Don't forget veteran teachers

Published February 12, 2014

Editorial by Winston-Salem Journal, February 12, 2014.

Gov. Pat McCrory and his legislative allies say they’ve found $200 million to raise teacher salaries. But if they hope to stem teacher attrition and maintain an experienced teaching faculty, they must find more.

On Monday, McCrory announced the initiative to raise starting teacher salaries to $33,000 a year in 2014-15 and $35,000 in 2015-16. As we said here Tuesday, it’s a good first step, but much more is needed, including for veteran teachers.

While the governor and legislative leaders said they’d also raise salaries for more experi-enced teachers, they didn’t provide details during the press conference at McCrory’s alma mater, Ragsdale High School in Jamestown.

There’s no dismissing the significance of this raise for the state’s newest teachers. Since 2009, the legislature has provided only one 1.2 percent teacher salary increase and that stagnation has compressed the salary range for teachers who have entered the profession since that year. Teachers with five years of experience are making only a few dollars more than those who started in August.

This proposal won’t eliminate that bottle jam -- in fact, it will make it worse -- but at least it provides a significant raise to those stuck at the bottom of the pay scale. And it will of-fer an incentive for new graduates to take teaching jobs this coming summer.

New recruits might be needed because initial indications are that the majority of the state’s teachers, those with more than about seven years of experience, get nothing under this plan. And it is those teachers, recent news reports indicate, who have been deserting the profession or taking teaching jobs elsewhere.

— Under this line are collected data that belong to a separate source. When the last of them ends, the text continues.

Lemma keeps_settle_group k w : walk_ok w -> keeps_ok w (settle_group k w).
Proof.
  intros K. unfold settle_group. eapply keeps_ok_trans; [|apply keeps_scan_losers].
  destruct (selected w !! k) as [s|] eqn:E; [by apply keeps_unsettled|by apply keeps_refl].
Qed.

Definition keeps_probe (w : W) (r : Run (W * bool)) : Prop :=
  match r with Some (Ok (w', _)) => keeps w w' | _ => True end.

Lemma keeps_probe_dirty k c w relocated :
  walk_ok w -> held w k c -> keeps_probe w (probe_dirty management k c (w, relocated)).
Proof.
  intros K Hc. unfold probe_dirty. cbn [fst snd]. destruct (negb _); [by apply keeps_refl|].
  destruct (is_some_and _ _); [by apply keeps_note_checked|].
  pose proof (keeps_reading (load_candidate management c) _ w K (load_candidate_of management c)) as Kr.
  destruct (reading _ w) as [[[l w']|e]|]; try done. cbn in Kr. destruct Kr as ([K' L'] & _ & cache & Ew). cbn.
  assert (keeps w (note_checked (group_of w k) (declared_at (item c)) w')) as Kn.
  { eapply keeps_trans; [by split|]. apply keeps_note_checked. }
  assert (keeps_run w' (load management (group_of w k) c w')) as Kl.
  { apply keeps_load; [done|rewrite Ew; by apply (group_is_root w)|]. eapply held_grows; [done|by apply cand_group]. }
  destruct l as [c'|r|r|]; try exact Kn;
    (destruct (load _ _ _ _) as [[w2|]|]; [|done..]; cbn in Kl |- *; eapply keeps_trans; [by split|done]).
Qed.

Lemma keeps_probes k cs st :
  walk_ok st.1 -> (forall c, c ∈ cs -> held st.1 k c) ->
  keeps_probe st.1 (each_run (probe_dirty management k) cs st).
Proof.
  revert st. induction cs as [|c cs IH]; intros [w relocated] K Hc; [by apply keeps_refl|]. cbn [each_run fst] in *.
  pose proof (keeps_probe_dirty k c w relocated K (Hc c (list_elem_of_here _ _))) as Kp.
  destruct (probe_dirty _ _ _ _) as [[[w' relocated']|]|]; [|done..]. cbn in Kp |- *.
  specialize (IH (w', relocated') (proj1 Kp)). cbn in IH.
  destruct (each_run _ _ _) as [[[w2 b]|]|]; [|done..]. cbn in IH |- *. eapply keeps_trans; [exact Kp|]. intros _. apply IH.
  intros x Hx. eapply held_grows; [apply Kp|]. apply Hc. by right.
Qed.


(** A version of a range that a shadow walk loaded. *)
Lemma keeps_add_loaded probe loaded w :
  walk_ok w -> item_ok (graph w) (item probe) -> cand_wf probe -> (forall l, loaded = Ok l -> load_of probe l) ->
  keeps_ok w (add_loaded loaded w).
Proof.
  intros K I Hp Hl. unfold add_loaded. destruct loaded as [l|]; [|done]. specialize (Hl l eq_refl). cbn.
  destruct l as [c|r|r|]; cbn in Hl; [| | |by apply keeps_refl]; apply keeps_add_resolution; try done; unfold item_ok in *; cbn.
  - by destruct Hl as (_ & -> & _).
  - by apply Hl.
  - by destruct Hl as [[-> _] _].
  - apply Hl.
  - by destruct Hl as [[-> _] _].
  - apply Hl.
Qed.

Lemma keeps_start_item path entry w : walk_ok w -> keeps_ok w (start_item management path entry w).
Proof.
  intros K. unfold start_item. destruct entry as [index d]. cbv zeta.
  destruct (if decide _ then _ else _) as [u|]; [|done]. cbn [mbind result_bind].
  eapply keeps_ok_trans; [by apply keeps_declare|]. intros K'. apply keeps_push_item; [done|].
  exact (root_counts w K).
Qed.

End SolveInv.

Section Elements.
Context `{Unicode} `{SolverBackend} (management : Management).
Context {G : Type} `{PetGraphLaws (Node.t RepoContext) G}.

Abbreviation Item := (QueueItem RepoContext).
Abbreviation Cand := (@Candidate RepoContext RepoRef.t Project).
Abbreviation Sel := (@Selected RepoContext RepoRef.t Project).
Abbreviation W := (@Walk _ G).

(** ** What [Selected] names is among its candidates *)

Lemma best_elem (s : Sel) c : best s = Some c -> c ∈ candidates s.
Proof. unfold best. intros Hc%min_by_elem%filter_elem. apply Hc. Qed.

Lemma entry_with_all {K V} `{EqDecision K} (P : V -> Prop) (k : K) f (m : list (K * V)) :
  Forall (fun x => P x.2) m -> (forall o, (forall v, o = Some v -> P v) -> P (f o)) ->
  Forall (fun x => P x.2) (entry_with k f m).
Proof.
  intros Hm Hf. induction Hm as [|[k' v] m Hv Hm IH]; cbn [entry_with].
  - constructor; [|constructor]. by apply Hf.
  - case_decide; constructor; try done. cbn. apply Hf. by intros ? [= <-].
Qed.

Lemma fold_all {A S} (P : S -> Prop) (f : S -> A -> S) l s :
  P s -> (forall s a, a ∈ l -> P s -> P (f s a)) -> P (foldl f s l).
Proof.
  revert s. induction l as [|a l IH]; intros s Ps Hf; [done|]. cbn. apply IH; [apply Hf; [by left|done]|].
  intros s' b Hb. apply Hf. by right.
Qed.

Lemma values_elem {K} (cs : list Cand) (m : list (K * Cand)) c :
  Forall (fun x => x.2 ∈ cs) m -> c ∈ map snd m -> c ∈ cs.
Proof. rewrite Forall_forall. intros Hm (x & -> & Hx)%list_elem_of_fmap. by apply Hm. Qed.

Lemma unconfirmed_elem (s : Sel) b c : c ∈ unconfirmed s b -> c ∈ candidates s.
Proof.
  unfold unconfirmed. case_decide; [by intros ?%not_elem_of_nil|]. intros [Hc _]%filter_elem.
  eapply values_elem; [|exact Hc]. apply fold_all; [constructor|]. intros m c0 Hc0 Hm.
  destruct (hard c0); [|done]. destruct (negb _); [done|]. apply (entry_with_all (fun x => x ∈ candidates s)); [done|].
  intros [e|] He; [|done]. destruct (source_ltb _ _); [done|]. by apply He.
Qed.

While precise numbers are not available, estimates of the number of teachers who do not receive a pay raise under this initiative have run as high as 65,000. That means that for all the governor’s wonderful words regarding veteran teachers who have done so much for North Carolina, he didn’t offer them anything Monday.

McCrory said this initiative is just the first of many to improve the profession of teaching. He has until the spring legislative session to demonstrate that he means that.

February 12, 2014 at 8:22 am
Richard Bunce says:

Don't forget the majority of government school students who are not proficient at basic skills. Paying current teachers more will not produce different results. Give parents the resources to make meaningful education system choices for their children.